Your comment was then:
I find no support in the MOQ for your ideas of limits on personal wealth or
eliminating the influence of wealth on politicians.
I then wrote some stuff about the MOQ warning.
And you responded:
I've read the passage you quoted from Chap. 13 several times, and all of
Chap. 13, and have yet to discover where Pirsig says pursuit of wealth
threatens society.
Condensing further the relevent phrases we have MSH's "the influence of
wealth on social policy;" your reference to "limits on personal wealth or
eliminating the influence of wealth on politicians," and your subsequent
reference to "pursuit of wealth threatens society." I would have to agree
with you as you worded it in your subsequent reference; I also don't see
that Pirsig says pursuit of wealth threatens society.
I further agree, as you noted earlier, that "The thrust of the MOQ is toward
dynamic freedom, not static limits." Yet this is not the entirety of the
MOQ. Pirsig notes that this evolutionary morality contains a warning. I took
this warning to suggest that at the interfaces of the four levels,
Inorganic-Biological-Societal-Idea, the higher level can threaten itself
when it "weakens and destroys the health" of the next-lower level. The Idea
level can pursue dynamic quality to its heart's content, but when in this
pursuit it "weakens and destroys the health" of the Societal level--it in
turn threatens itself for it will have a weaker base upon which to stand. We
may differ in opinion as to whether "the dynamic pursuit of this mogul and
those he represents is simply an intellectual level argument against society
that has run amok." I see this as holding well to MSH's original concern
about "the influence of wealth on social policy." But before we argue that
further, I wonder if you see the MOQ warning in the same way that I do.
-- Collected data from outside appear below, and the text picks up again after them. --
(* ===== verification/RbTree.v ===== *)
(** * The run queue trees (src/kernel/sched/sched.c, rb_rotate_left to rb_remove_node)

    Intrusive red-black nodes linked by parent, left and right pointers.  A node is
    named by the number of the process that embeds it; the heap maps it to its
    links and colour (1 red, 0 black), and following a null or dangling pointer is
    [None].  [pri] is the priority field of the embedding process, read through
    RB_PCB.  The specification part represents the linked nodes by a tree and the
    path to a node by a zipper. *)

From Stdlib Require Import ZArith Lia Sorting.Sorted.
From stdpp Require Import base gmap list.
From S2P Require Import Prelude.

Local Open Scope Z_scope.

Record rb_node_t := mk_node {
  nd_parent : option nat;
  nd_left : option nat;
  nd_right : option nat;
  nd_color : Z;
}.

Record rb_st := mk_rb {
  rb_root : option nat;
  rb_heap : gmap nat rb_node_t;
}.

Definition upd (s : rb_st) (x : nat) (f : rb_node_t -> rb_node_t) : option rb_st :=
  n ← rb_heap s !! x;
  Some (mk_rb (rb_root s) (<[x := f n]> (rb_heap s))).

Definition set_parent (s : rb_st) (x : nat) (v : option nat) : option rb_st :=
  upd s x (fun n => mk_node v (nd_left n) (nd_right n) (nd_color n)).
Definition set_left (s : rb_st) (x : nat) (v : option nat) : option rb_st :=
  upd s x (fun n => mk_node (nd_parent n) v (nd_right n) (nd_color n)).
Definition set_right (s : rb_st) (x : nat) (v : option nat) : option rb_st :=
  upd s x (fun n => mk_node (nd_parent n) (nd_left n) v (nd_color n)).
Definition set_color (s : rb_st) (x : nat) (v : Z) : option rb_st :=
  upd s x (fun n => mk_node (nd_parent n) (nd_left n) (nd_right n) v).
Definition sched_yield (st : sched_st) (now : Z) : option (outcome * sched_st) :=
  rq ← sc_runq st !! 0%nat;
  cur ← sc_current st !! 0%nat;
  st ← spin_lock st 0;
  st ← (if negb (bool_decide (cur = rq_idle_pcb rq)) && negb (bool_decide (cur = sc_reap_waiter st))
        then c ← cur; sched_enqueue st c else Some st);
  '(next, st) ← sched_dequeue st 0;
  st ← spin_unlock st 0;
  sched_switch_to st now next.

(** The boost of an interactive process that wakes up. *)
Definition boost (pc : pcb_t) : pcb_t :=
  if pc_sched_class pc =? SCHED_INTR then
    let p := i16 (pc_base_pri pc - SCHED_BOOST) in
    set_priority_of pc (if p <? 0 then 0 else p)
  else pc.

Definition sched_wake (st : sched_st) (now : Z) (p : nat) : option sched_st :=
  pc ← sc_pcbs st !! p;
  if negb (pc_state pc =? PROC_WAIT) then Some st
  else
    st ← upd_pcb st p (fun pc => boost (set_wake_ns_of pc now));
    sched_enqueue st p.

Definition sched_find (st : sched_st) (pid : Z) : option (option nat) :=
  if (pid =? 0) || (MAX_PROCS <=? pid) then Some None
  else
    let i := Z.to_nat (pid mod MAX_PROCS) in
    pc ← sc_pcbs st !! i;
    Some (if (pc_pid pc =? pid) && negb (pc_state pc =? PROC_DEAD) then Some i else None).

Definition sched_current (st : sched_st) : option (option nat) := sc_current st !! 0%nat.

Definition sched_runq (st : sched_st) (cpu_id : Z) : option nat :=
  if cpu_id <? sc_cpu_count st then Some (Z.to_nat cpu_id) else None.

Definition sched_set (st : sched_st) (pid cls priority : Z) : option (Z * sched_st) :=
  found ← sched_find st pid;
  match found with
  | None => Some (-1, st)
  | Some p =>
      st ← upd_pcb st p (fun pc => set_priority_of (set_base_pri_of (set_sched_class_of pc cls) (i16 priority)) (i16 priority));
      Some (0, st)
  end.

(** [ks] is what [kmalloc(SCHED_KSTACK_SIZE)] returns. *)
Definition sched_kstack_alloc (pc : pcb_t) (ks : option Z) : option pcb_t :=
  if bool_decide (pc_kstack pc <> None) && negb (pc_kstack_top pc =? 0) then Some pc
  else
    match ks with
    | None => None
    | Some k => Some (set_kstack_top_of (set_kstack_of pc (Some k)) (u64 (k + SCHED_KSTACK_SIZE)))
    end.

Record spawn_args_t := mk_spawn_args {
  sa_binary : list Z;
  sa_sched_class : Z;
  sa_priority : Z;
  sa_cpu_affinity : Z;
  sa_va_map : option Z;
}.

(** The loop that looks for a free slot.  The slots repeat after 4096 turns, so when
    none of them is free the C loop goes on until [pid] has wrapped around to
    [g_next_pid] and then fails. *)
Fixpoint free_pid (st : sched_st) (pid : Z) (n : nat) : option (option Z) :=
  match n with
  | O => Some None
  | S n' =>
      pc ← sc_pcbs st !! Z.to_nat (pid mod MAX_PROCS);
      if negb (pc_state pc =? PROC_DEAD) && negb (pc_pid pc =? 0) then free_pid st (u32 (pid + 1)) n'
      else Some (Some pid)
  end.
(* ===== verification/SchedSpec.v ===== *)
(** * Correctness of the run queues

    The trees and counts of [Sched] represent, per CPU and class, a list of
    processes in the order in which they will run.  [queues_inv] ties the two
    together; enqueue, dequeue, wake-up and work stealing are proved against it. *)

From Stdlib Require Import ZArith Lia Sorting.Sorted.
From stdpp Require Import base strings gmap list.
From S2P Require Import Prelude KString RbTree Sched.

Local Open Scope Z_scope.

(** ** Specification: queues of processes *)

(** The class a process is queued under. *)
Definition cls_ix (cls : Z) : Z := if cls =? SCHED_RT then SCHED_RT else if cls =? SCHED_INTR then SCHED_INTR else SCHED_BATCH.

Definition is_class (c : Z) : Prop := c = SCHED_RT \/ c = SCHED_INTR \/ c = SCHED_BATCH.

Definition queues := nat -> Z -> list nat.

Definition set_queue (q : queues) (cpu : nat) (c : Z) (l : list nat) : queues :=
  fun cpu' c' => if decide (cpu' = cpu /\ c' = c) then l else q cpu' c'.

Definition cpu_ok (st : sched_st) (cpu : nat) : Prop := Z.of_nat cpu < sc_cpu_count st.

(** The tree of class [c] of a run queue holds the processes [l], counted. *)
Definition queue_rep (st : sched_st) (rq : runq_t) (c : Z) (l : list nat) : Prop :=
  class_count rq c = Z.of_nat (length l) /\
  exists t, rep (mk_rb (class_root rq c) (sc_nodes st)) [] t /\ inorder t = l.

Record queues_inv (st : sched_st) (q : queues) : Prop := {
  qi_count : 0 < sc_cpu_count st <= MAX_CPUS;
  qi_len : length (sc_runq st) = Z.to_nat MAX_CPUS;
  qi_size : Z.of_nat (size (sc_pcbs st)) < 2 ^ 31;
  qi_rep : forall cpu rq c, cpu_ok st cpu -> sc_runq st !! cpu = Some rq -> is_class c -> queue_rep st rq c (q cpu c);
  qi_sorted : forall cpu c, cpu_ok st cpu -> is_class c -> StronglySorted (pri_le (pri st)) (q cpu c);
  qi_procs : forall cpu c x, cpu_ok st cpu -> is_class c -> x ∈ q cpu c ->
    exists pc, sc_pcbs st !! x = Some pc /\ pc_state pc = PROC_READY /\ cls_ix (pc_sched_class pc) = c /\ pc_cpu pc = Z.of_nat cpu;
  qi_nodes : forall x pc, sc_pcbs st !! x = Some pc -> is_Some (sc_nodes st !! x);
}.

Definition unqueued (st : sched_st) (q : queues) (p : nat) : Prop :=
  forall cpu c, cpu_ok st cpu -> is_class c -> p ∉ q cpu c.

Definition locks_free (st : sched_st) : Prop := forall cpu rq, sc_runq st !! cpu = Some rq -> rq_lock rq = false.

(** ** Lemmas *)

Lemma cls_ix_class cls : is_class (cls_ix cls).
Proof. unfold cls_ix, is_class. repeat case_match; auto. Qed.

Lemma class_root_ix rq cls : class_root rq cls = class_root rq (cls_ix cls).
Proof. unfold class_root, cls_ix. destruct (cls =? SCHED_RT); [done|]. by destruct (cls =? SCHED_INTR). Qed.
(* ===== verification/VfsPath.v ===== *)
(** * Paths of the virtual file system (src/kernel/vfs/vfs.c)

    [vfs_canonicalize] with its working copy and its stack of component offsets,
    and [base_name]; the specification splits a path at the slashes, resolves the
    components and joins them again. *)

From Stdlib Require Import ZArith Lia.
From stdpp Require Import base strings sets list.
From S2P Require Import Prelude KString.

Local Open Scope Z_scope.

Definition VFS_PATH_MAX : nat := 256.
Definition SLASH : Z := 47.
Definition DOT : Z := 46.

(** [while ( *p == '/') p++], then [while ( *p && *p != '/') p++]; [p] is an offset in
    the working copy. *)
Fixpoint skip_slashes (fuel : nat) (work : list Z) (p : nat) : option nat :=
  match fuel with
  | O => None
  | S fuel' => c ← work !! p; if c =? SLASH then skip_slashes fuel' work (S p) else Some p
  end.

Fixpoint seg_end (fuel : nat) (work : list Z) (p : nat) : option nat :=
  match fuel with
  | O => None
  | S fuel' => c ← work !! p; if (c =? 0) || (c =? SLASH) then Some p else seg_end fuel' work (S p)
  end.

(** The three kinds of component at [seg]. *)
Inductive component := CSkip | CUp | CName.

Definition classify (work : list Z) (seg : nat) : option component :=
  c0 ← work !! seg;
  if c0 =? 0 then Some CSkip
  else if c0 =? DOT then
    c1 ← work !! S seg;
    if c1 =? 0 then Some CSkip
    else if c1 =? DOT then c2 ← work !! S (S seg); Some (if c2 =? 0 then CUp else CName)
    else Some CName
  else Some CName.

(** The loop over the components; [Some None] is the return of -1 when the stack
    is full. *)
Fixpoint split_loop (fuel : nat) (work : list Z) (p : nat) (stk : list nat) : option (option (list Z * list nat)) :=
  match fuel with
  | O => None
  | S fuel' =>
      c ← work !! p;
      if c =? 0 then Some (Some (work, stk))
      else
        let seg := p in
        p ← seg_end (length work) work p;
        e ← work !! p;
        let '(work, p) := if e =? SLASH then (<[p := 0]> work, S p) else (work, p) in
        k ← classify work seg;
        match k with
        | CSkip => split_loop fuel' work p stk
        | CUp => split_loop fuel' work p (take (length stk - 1) stk)
        | CName =>
            if (VFS_PATH_MAX / 2 - 1 <=? length stk)%nat then Some None
            else split_loop fuel' work p (stk ++ [seg])
        end
  end.

(** The loop that writes the components to [out] from [pos] on; the boolean is
    false when it returned -1. *)
Fixpoint join_loop (work : list Z) (segs : list nat) (first : bool) (out : list Z) (pos out_sz : nat)
    : option (bool * list Z * nat) :=
  match segs with
  | [] => Some (true, out, pos)
  | seg :: segs' =>
      slen ← strlen (drop seg work);
      if (out_sz <? pos + slen + 2)%nat then Some (false, out, pos)
      else
        '(out, pos) ← (if first then Some (out, pos)
                       else if decide (pos < length out)%nat then Some (<[pos := SLASH]> out, S pos) else None);
        out ← memcpy_obj out pos (drop seg work) slen;
        join_loop work segs' false out (pos + slen) out_sz
  end.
A further example of this MOQ warning, apt for the Biological-Societal
interface, is found in the following passage from State of the World 1987.
Although the emphasis is on the Bio-Social interface, it traverses all four
of the evolutionary levels:
Several thousand years ago, the Mesopotamian civilization thrived in a
fertile plain between the Tigris and Euphrates rivers. Supported by an
impressive system of irrigated agriculture, Mesopotamian society became a
seedbed of discovery, and is today credited with developing writing, the
wheel, and domesticated cereals. Sometime around 2400 B.C., however, the
productivity of its agricultural land began to decline. Lack of underground
drainage for irrigated land had caused the water table to rise near the
surface, a situation that often occurs in irrigated areas today. In dry
climates, evaporation of this water leaves the soil surface covered with a
layer of salt that greatly reduces crop productivity.
...
Archaeological evidence suggests that political weaknesses, civil strife,
and warfare eventually caused the collapse of Mesopotamian civilization. But
the decline of sociopolitical structures may have partially been triggered
by the decline of the food-producing system. As researchers Thorkild
Jacobsen and Robert Adams wrote in 1958: "Probably there is no historical
event of this magnitude for which a single explanation is adequate, but that
growing soil salinity played an important part in the breakup of Sumerian
civilization seems beyond question."
> Ed:
> > More generally on the topic of Morality and Society, I'll set forth two
> > quotes. One from Joseph Campbell and one from Pirsig. Both provide
support
> > in looking at the larger picture and synthesizing our activities with
> > greater awareness. I found them similar and thought they not only hedge
> > against the static codes of morality in which our society is now
embedded,
> > but also force a look at the foundation upon which our morality is
based:
Platt:
> Forgetting Joe Campbell for a moment, you provided the following quote
> from Pirsig to support your contention that somehow our society needs
> improvement. ... I fail to see the connection. Please explain.
My primary intent here was not to contend that somehow our society needs
improvement, although I can see how you would construe this as being
implied. On this implication I noted that the two quotes "hedge against the
static codes of morality in which our society in now embedded." I was
bringing to the fore the greater context that must be addressed, in my
opinion, in order to assist society in its evolution. The Pirsig quote, as
well as the Campbell quote, bring us back to a location that is before the
duality began. From this place there is more dyamic freedom. As humans we
must traverse into duality, but in this duality an unrelenting static hold
can sometimes mitigate this freedom.